There is only one core thesis: the essence of every optimization is to trade one resource dimension for another. Only once you can see the full list of resources and their physical carriers can you judge what a trick is really swapping, and when it should not be used at all.

I. Three mental models

Model 1: resources have only three dimensions

Any hardware resource has, in essence, only three consumable or contended dimensions:

Dimension Meaning Bottleneck symptom
Capacity (byte) how much fits at once OOM, KV cache does not fit
Bandwidth (byte/s, FLOP/s) how much is moved/computed per unit time memory-bound, bandwidth saturated
Latency (s) how long one operation waits serial dependency, bubbles, launch stalling the CPU

Latency usually cannot be eliminated directly. It can only be hidden with concurrency, and that is the whole of Model 3.

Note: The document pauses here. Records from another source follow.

(** The comma is the separator that escapes: [build] accepts names with a
    comma, and a dependency on ["a,b"] hashes like dependencies on ["a"] and
    ["b"].  The two graphs differ in their edges and share their digest, under
    every hash function. *)
Theorem digest_misses_comma_edges `{PF : Platform} :
  exists d1 d2, build (script_builder "w" (comma_calls ["a"; "b"])) (script_order "w" (comma_calls ["a"; "b"])) = Some (Ok d1) /\
    build (script_builder "w" (comma_calls ["a,b"])) (script_order "w" (comma_calls ["a,b"])) = Some (Ok d2) /\
    n_dependsOn <$> d_nodes d1 !! "c" = Some ["a"; "b"] /\ n_dependsOn <$> d_nodes d2 !! "c" = Some ["a,b"] /\
    forall o1 o2, is_range_order o1 (d_nodes d1) -> is_range_order o2 (d_nodes d2) ->
      DefinitionDigest o1 d1 = DefinitionDigest o2 d2.
Proof.
  exists (built "w" (comma_calls ["a"; "b"])), (built "w" (comma_calls ["a,b"])).
  split; [by vm_compute|]. split; [by vm_compute|]. split; [by vm_compute|]. split; [by vm_compute|].
  intros o1 o2 Ho1 Ho2. unfold DefinitionDigest. apply (f_equal sha256_hex).
  rewrite (same_definition_text o1 (keys_of (d_nodes (built "w" (comma_calls ["a"; "b"])))) _ (built "w" (comma_calls ["a"; "b"])));
    [|assumption|apply keys_of_range_order|apply same_definition_refl].
  rewrite (same_definition_text o2 (keys_of (d_nodes (built "w" (comma_calls ["a,b"])))) _ (built "w" (comma_calls ["a,b"])));
    [|assumption|apply keys_of_range_order|apply same_definition_refl].
  by vm_compute.
Qed.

Model 2: Roofline, where compute meets bandwidth

\[\text{AI} = \frac{\text{FLOPs}}{\text{bytes moved}}, \qquad \text{achievable} = \min\big(\text{Peak FLOPS}, \ \text{AI} \times \text{Peak BW}\big)\]

The ridge point is $\text{AI}^{} = \text{Peak FLOPS} / \text{Peak BW}$. Below it ($\text{AI} < \text{AI}^{}$) you are memory-bound; above it, compute-bound. The H100’s ridge is about $295$ FLOP/byte and the B200’s about $281$, barely moving over the years. Because compute grows faster than bandwidth, the ridge rises rather than falls, pushing more and more kernels into the memory-bound region. This is the quantitative statement of the “memory wall.”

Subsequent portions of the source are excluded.